TASK TO COMPLETE
Scan the entries below. Return every line that includes "then".

EXERCISE INPUT
(** What [is_scsi_dev] reads: the names [scandir] gives for a path, in
    [alphasort] order (none when it returns [n <= 0]), and what
    [shim_pthread_spin_lock] returns, by call number. *)
Record scsi_env : Type := mk_scsi_env {
  scsi_scandir : string -> list string;
  scsi_spin_lock : nat -> Z
}.

(** [scsi_hash_table], kept as [dev_hash_table] is; the number of calls of
    [shim_pthread_spin_lock]; the paths given to [scandir], latest last. *)
Record scsi_state : Type := mk_scsi_state {
  scsi_hash_table : list string;
  spin_calls : nat;
  scanned : list string
}.

Definition scsi_device_path : string := "/sys/class/scsi_device/".

(** [d_name[0] == '.'] *)
Definition starts_with_dot (d_name : string) : bool :=
  match d_name with
  | String c _ => Ascii.eqb c "."
  | EmptyString => false
  end.

(** [scsi_block_path] after the [snprintf] of [is_scsi_dev]. *)
Definition scsi_block_path_of (d_name : string) : string :=
  fst (CgroupOps.snprintf CgroupOps.PATH_MAX
         (scsi_device_path ++ "/" ++ d_name ++ "/device/block")).

Section Scsi.

Variable env : scsi_env.

Definition spin_lock (st : scsi_state) : Z * scsi_state :=
  (scsi_spin_lock env (spin_calls st),
   mk_scsi_state (scsi_hash_table st) (S (spin_calls st)) (scanned st)).

Definition do_scandir (path : string) (st : scsi_state)
    : list string * scsi_state :=
  (scsi_scandir env path,
   mk_scsi_state (scsi_hash_table st) (spin_calls st) (scanned st ++ [path])).

Definition add_scsi_dev (devpath : string) (st : scsi_state) : scsi_state :=
  let '(ret, st1) := spin_lock st in
  if negb (ret =? 0) then st1
  else mk_scsi_state (stress_hash_add (scsi_hash_table st1) devpath)
         (spin_calls st1) (scanned st1).

Definition is_scsi_dev_cached (devpath : string) (st : scsi_state)
    : bool * scsi_state :=
  let '(ret, st1) := spin_lock st in
  if negb (ret =? 0) then (false, st1)
  else (stress_hash_get (scsi_hash_table st1) devpath, st1).

(** The loop on [j]. *)
Fixpoint block_loop (devname : string) (scsi_block_list : list string) : bool :=
  match scsi_block_list with
  | [] => false
  | d_name :: rest =>
      if String.eqb devname d_name then true else block_loop devname rest
  end.

(** The loop on [i], from the entry at hand, with [is_scsi] still false. *)
Fixpoint device_loop (devname : string) (scsi_device_list : list string)
    (st : scsi_state) : bool * scsi_state :=
  match scsi_device_list with
  | [] => (false, st)
  | d_name :: rest =>
      if starts_with_dot d_name then device_loop devname rest st
      else
        let '(scsi_block_list, st1) :=
          do_scandir (scsi_block_path_of d_name) st in
        match scsi_block_list with
        | [] => device_loop devname rest st1
        | _ =>
            if block_loop devname scsi_block_list then (true, st1)
            else device_loop devname rest st1
        end
  end.

Definition is_scsi_dev (devpath : string) (st : scsi_state)
    : bool * scsi_state :=
  let devname := dev_basename devpath in
  match devname with
  | EmptyString => (false, st)
  | _ =>
      let '(cached, st1) := is_scsi_dev_cached devpath st in
      if cached then (true, st1)
      else
        let '(scsi_device_list, st2) := do_scandir scsi_device_path st1 in
        match scsi_device_list with
        | [] => (false, st2)
        | _ =>
            let '(is_scsi, st3) := device_loop devname scsi_device_list st2 in
            if is_scsi then (true, add_scsi_dev devpath st3)
            else (false, st3)
        end
  end.

End Scsi.

(** [/sys/class/scsi_device] lists a device, one whose name does not start
    with a dot, with a block device of this name. *)
Definition listed (env : scsi_env) (devname : string) : Prop :=
  exists d_name,
    In d_name (scsi_scandir env scsi_device_path)
    /\ starts_with_dot d_name = false
    /\ In devname (scsi_scandir env (scsi_block_path_of d_name)).

Definition lock_works (env : scsi_env) : Prop :=
  forall n, scsi_spin_lock env n = 0.

(** A host with one SCSI disk, [sda]. *)
Definition sysfs_sda (path : string) : list string :=
  if String.eqb path scsi_device_path then ["."; ".."; "0:0:0:0"]%string
  else if String.eqb path "/sys/class/scsi_device//0:0:0:0/device/block"
       then ["."; ".."; "sda"]%string
       else [].

Definition env_sda : scsi_env := mk_scsi_env sysfs_sda (fun _ => 0).

(** The same host once the disk is gone. *)
Definition env_unplugged : scsi_env := mk_scsi_env (fun _ => []) (fun _ => 0).

Definition scsi_start : scsi_state := mk_scsi_state [] 0 [].

End DevScsi.

(** * Properties *)

(** ** Machine words *)

Lemma wrap_wrap w z : wrap w (wrap w z) = wrap w z.
Proof. unfold wrap. apply Zmod_mod. Qed.

Lemma wrap_small w z : in_word w z -> wrap w z = z.
Proof. unfold in_word, wrap. intros H. by apply Z.mod_small. Qed.

Lemma wrap_in_word w z : 0 <= w -> in_word w (wrap w z).
Proof.
  intros Hw. unfold in_word, wrap. apply Z.mod_pos_bound.
  by apply Z.pow_pos_nonneg.
Qed.

Lemma wrap_add_l w a b : wrap w (wrap w a + b) = wrap w (a + b).
Proof. unfold wrap. apply Zplus_mod_idemp_l. Qed.

Lemma wrap_add_r w a b : wrap w (a + wrap w b) = wrap w (a + b).
Proof. unfold wrap. apply Zplus_mod_idemp_r. Qed.

Lemma wrap_sub_l w a b : wrap w (wrap w a - b) = wrap w (a - b).
Proof. unfold wrap. apply Zminus_mod_idemp_l. Qed.

Lemma wrap_sub_r w a b : wrap w (a - wrap w b) = wrap w (a - b).
Proof. unfold wrap. apply Zminus_mod_idemp_r. Qed.

(** ** The readings of the clock in [stress_dev_rw] *)

Lemma fgt_true a b : fgt a b = true <-> (b < a)%Q.
Proof.
  unfold fgt. rewrite negb_true_iff, <- not_true_iff_false, Qle_bool_iff.
  split; [apply Qnot_le_lt|apply Qlt_not_le].
Qed.

Lemma fgt_false a b : fgt a b = false <-> (a <= b)%Q.
Proof.
  unfold fgt. by rewrite negb_false_iff, Qle_bool_iff.
Qed.

(** Under the guard the divisor is not zero. *)
Lemma fdiv_guarded a b : dgt b d0 = true -> fdiv a b = Some (ddiv a b).
Proof.
  unfold dgt, SFltb, fdiv.
  destruct b as [s|s| |s m e]; cbn; intros H; try discriminate H; reflexivity.
Qed.

(** * Doubles: what rounding keeps

    The sums and differences of the accumulators are rounded.  What the
    properties below need of them is proved here from the definitions of
    the Standard Library: the result of a rounding is a well-formed double,
    adding a double that is not negative does not lower a sum, and the
    difference of two ordered readings is not negative. *)

Lemma digits2_bounds (p : positive) :
  2 ^ (Zpos (digits2_pos p) - 1) <= Zpos p < 2 ^ Zpos (digits2_pos p).
Proof.
  induction p as [p IH|p IH|]; cbn [digits2_pos]; [| |simpl; lia];
    rewrite Pos2Z.inj_succ;
    replace (Z.succ (Zpos (digits2_pos p)) - 1)
      with (Z.succ (Zpos (digits2_pos p) - 1)) by lia;
    rewrite !Z.pow_succ_r by lia; lia.
Qed.

Lemma pow2_lt_exp (a b : Z) : 0 <= b -> 2 ^ a < 2 ^ b -> a < b.
Proof. intros Hb H. apply (Z.pow_lt_mono_r_iff 2); lia. Qed.

Lemma digits2_unique (p : positive) (d : Z) :
  2 ^ (d - 1) <= Zpos p < 2 ^ d -> Zpos (digits2_pos p) = d.
Proof.
  intros [H1 H2]. pose proof (digits2_bounds p) as [H3 H4].
  assert (0 <= d).
  { destruct (Z.le_gt_cases 0 d); [done|].
    rewrite (Z.pow_neg_r 2 d) in H2 by lia. lia. }
  assert (Zpos (digits2_pos p) - 1 < d) by (apply pow2_lt_exp; lia).
  assert (d - 1 < Zpos (digits2_pos p)) by (apply pow2_lt_exp; lia).
  lia.
Qed.

Lemma digits2_mono (p q : positive) :
  (p <= q)%positive -> Zpos (digits2_pos p) <= Zpos (digits2_pos q).
Proof.
  intros Hpq. pose proof (digits2_bounds p) as [H1 _].
  pose proof (digits2_bounds q) as [_ H2].
  assert (Zpos (digits2_pos p) - 1 < Zpos (digits2_pos q))
    by (apply pow2_lt_exp; lia).
  lia.
Qed.

Lemma iter_xO_value (m k : positive) :
  Zpos (Pos.iter xO m k) = Zpos m * 2 ^ Zpos k.
Proof.
  induction k as [|k IH] using Pos.peano_ind.
  - simpl. lia.
  - rewrite Pos.iter_succ, Pos2Z.inj_xO, IH, Pos2Z.inj_succ, Z.pow_succ_r by lia.
    lia.
Qed.

(** The mantissa of [x] brought to the exponent [e' <= e]. *)
Lemma shl_align_value (m : positive) (e e' : Z) :
  e' <= e ->
  Zpos (fst (shl_align m e e')) = Zpos m * 2 ^ (e - e').
Proof.
  intros He. unfold shl_align.
  destruct (e' - e) as [|k|k] eqn:Hk; cbn [fst].
  - replace (e - e') with 0 by lia. lia.
  - lia.
  - rewrite iter_xO_value. f_equal. f_equal. lia.
Qed.

Lemma shr_1_m (mrs : shr_record) :
  0 <= shr_m mrs -> shr_m (shr_1 mrs) = shr_m mrs / 2.
Proof.
  destruct mrs as [m r s]. cbn [shr_m]. intros Hm.
  destruct m as [|[p|p|]|p]; cbn [shr_1 shr_m]; [reflexivity| | |reflexivity|lia].
  - rewrite (Pos2Z.inj_xI p). apply (Z.div_unique _ 2 _ 1); lia.
  - rewrite (Pos2Z.inj_xO p). apply (Z.div_unique _ 2 _ 0); lia.
Qed.

Lemma pow2_xI (p : positive) : 2 ^ Zpos p~1 = 2 * (2 ^ Zpos p * 2 ^ Zpos p).
Proof.
  rewrite (Pos2Z.inj_xI p). replace (2 * Zpos p + 1) with (Zpos p + Zpos p + 1) by lia.
  rewrite Z.pow_add_r by lia. rewrite Z.pow_add_r by lia.
  change (2 ^ 1) with 2. ring.
Qed.

Lemma pow2_xO (p : positive) : 2 ^ Zpos p~0 = 2 ^ Zpos p * 2 ^ Zpos p.
Proof.
  rewrite (Pos2Z.inj_xO p). replace (2 * Zpos p) with (Zpos p + Zpos p) by lia.
  by rewrite Z.pow_add_r by lia.
Qed.

Lemma iter_shr_1_m (p : positive) : forall mrs,
  0 <= shr_m mrs ->
  shr_m (SpecFloat.iter_pos shr_1 p mrs) = shr_m mrs / 2 ^ Zpos p.
Proof.
  assert (Hpow : forall k, 0 < 2 ^ Zpos k)
    by (intros k; apply Z.pow_pos_nonneg; lia).
  assert (Hpos : forall a k, 0 <= a -> 0 <= a / 2 ^ Zpos k)
    by (intros a k Ha; apply Z.div_pos; [done|apply Hpow]).
  induction p as [p IH|p IH|]; intros mrs Hm; cbn [SpecFloat.iter_pos].
  - assert (H1 : 0 <= shr_m (shr_1 mrs)).
    { rewrite shr_1_m by done. apply Z.div_pos; lia. }
    assert (H2 : 0 <= shr_m (SpecFloat.iter_pos shr_1 p (shr_1 mrs)))
      by (rewrite IH by done; by apply Hpos).
    rewrite (IH _ H2), (IH _ H1), shr_1_m by done.
    pose proof (Hpow p).
    rewrite !Z.div_div by lia. by rewrite pow2_xI.
  - assert (H2 : 0 <= shr_m (SpecFloat.iter_pos shr_1 p mrs))
      by (rewrite IH by done; by apply Hpos).
    rewrite (IH _ H2), (IH _ Hm).
    pose proof (Hpow p).
    rewrite !Z.div_div by lia. by rewrite pow2_xO.
  - rewrite shr_1_m by done. reflexivity.
Qed.

Lemma round_nearest_even_cases (m : Z) (l : location) :
  round_nearest_even m l = m \/ round_nearest_even m l = m + 1.
Proof.
  destruct l as [|[| |]]; cbn [round_nearest_even]; auto.
  destruct (Z.even m); auto.
Qed.

Lemma fexp_eq (e : Z) : fexp prec emax e = Z.max (e - 53) (-1074).
Proof. reflexivity. Qed.

Lemma shr_spec (mrs : shr_record) (e n : Z) :
  0 <= n -> 0 <= shr_m mrs ->
  shr_m (fst (shr mrs e n)) = shr_m mrs / 2 ^ n /\ snd (shr mrs e n) = e + n.
Proof.
  intros Hn Hm. destruct n as [|p|p]; cbn [shr fst snd].
  - rewrite Z.pow_0_r, Z.div_1_r. lia.
  - split; [by apply iter_shr_1_m|reflexivity].
  - lia.
Qed.

Lemma shr_no_shift (mrs : shr_record) (e n : Z) :
  n <= 0 -> shr mrs e n = (mrs, e).
Proof. destruct n; [reflexivity|lia|reflexivity]. Qed.

Lemma canonical_in_format (m : positive) (e : Z) :
  canonical_mantissa prec emax m e = true <-> in_format (Zpos m) e.
Proof.
  unfold canonical_mantissa, in_format. rewrite fexp_eq, Z.eqb_eq.
  pose proof (digits2_bounds m) as [H1 H2].
  set (d := Zpos (digits2_pos m)) in *.
  assert (Hd : 0 < d) by (unfold d; lia).
  split.
  - intros He.
    assert (Hd53 : d <= 53) by lia.
    assert (2 ^ d <= 2 ^ 53) by (apply Z.pow_le_mono_r; lia).
    split; [lia|]. split; [lia|].
    intros Hgt. assert (d = 53) by lia. subst d.
    replace 52 with (Zpos (digits2_pos m) - 1) by lia. exact H1.
  - intros (He & [_ Hm] & Hnorm).
    assert (Hd53 : d - 1 < 53) by (apply pow2_lt_exp; lia).
    destruct (Z.eq_dec e (-1074)) as [->|Hne]; [lia|].
    assert (H52 : 2 ^ 52 <= Zpos m) by (apply Hnorm; lia).
    assert (52 < d) by (apply pow2_lt_exp; lia).
    lia.
Qed.

(** The first shift of [binary_round_aux]. *)
Lemma first_shift (M : positive) (e : Z) :
  let t := fexp prec emax (Zpos (digits2_pos M) + e) in
  e <= t ->
  snd (shr_fexp prec emax (Zpos M) e loc_Exact) = t
  /\ shr_m (fst (shr_fexp prec emax (Zpos M) e loc_Exact))
     = Zpos M / 2 ^ (t - e)
  /\ in_format (Zpos M / 2 ^ (t - e)) t.
Proof.
  intros t Het. unfold shr_fexp. cbn [Zdigits2 shr_record_of_loc]. fold t.
  destruct (shr_spec (Build_shr_record (Zpos M) false false) e (t - e))
    as [Hm He]; [lia|cbn [shr_m]; lia|].
  cbn [shr_m] in Hm. split; [lia|]. split; [exact Hm|].
  pose proof (digits2_bounds M) as [H1 H2].
  set (d := Zpos (digits2_pos M)) in *.
  assert (Hd : 0 < d) by (unfold d; lia).
  assert (Ht : t = Z.max (d + e - 53) (-1074)) by (unfold t; apply fexp_eq).
  assert (Hk : 0 < 2 ^ (t - e)) by (apply Z.pow_pos_nonneg; lia).
  unfold in_format. split; [lia|]. split; [split|].
  - apply Z.div_pos; lia.
  - apply Z.div_lt_upper_bound; [done|].
    rewrite <- Z.pow_add_r by lia.
    eapply Z.lt_le_trans; [exact H2|]. apply Z.pow_le_mono_r; lia.
  - intros Hgt. assert (Hte : t - e = d - 53) by lia.
    apply Z.div_le_lower_bound; [done|].
    rewrite <- Z.pow_add_r by lia.
    replace (t - e + 52) with (d - 1) by lia. exact H1.
Qed.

TASK RESULT
  if negb (ret =? 0) then st1
  if negb (ret =? 0) then (false, st1)
      if String.eqb devname d_name then true else block_loop devname rest
      if starts_with_dot d_name then device_loop devname rest st
            if block_loop devname scsi_block_list then (true, st1)
      if cached then (true, st1)
            if is_scsi then (true, add_scsi_dev devpath st3)
  if String.eqb path scsi_device_path then ["."; ".."; "0:0:0:0"]%string
       then ["."; ".."; "sda"]%string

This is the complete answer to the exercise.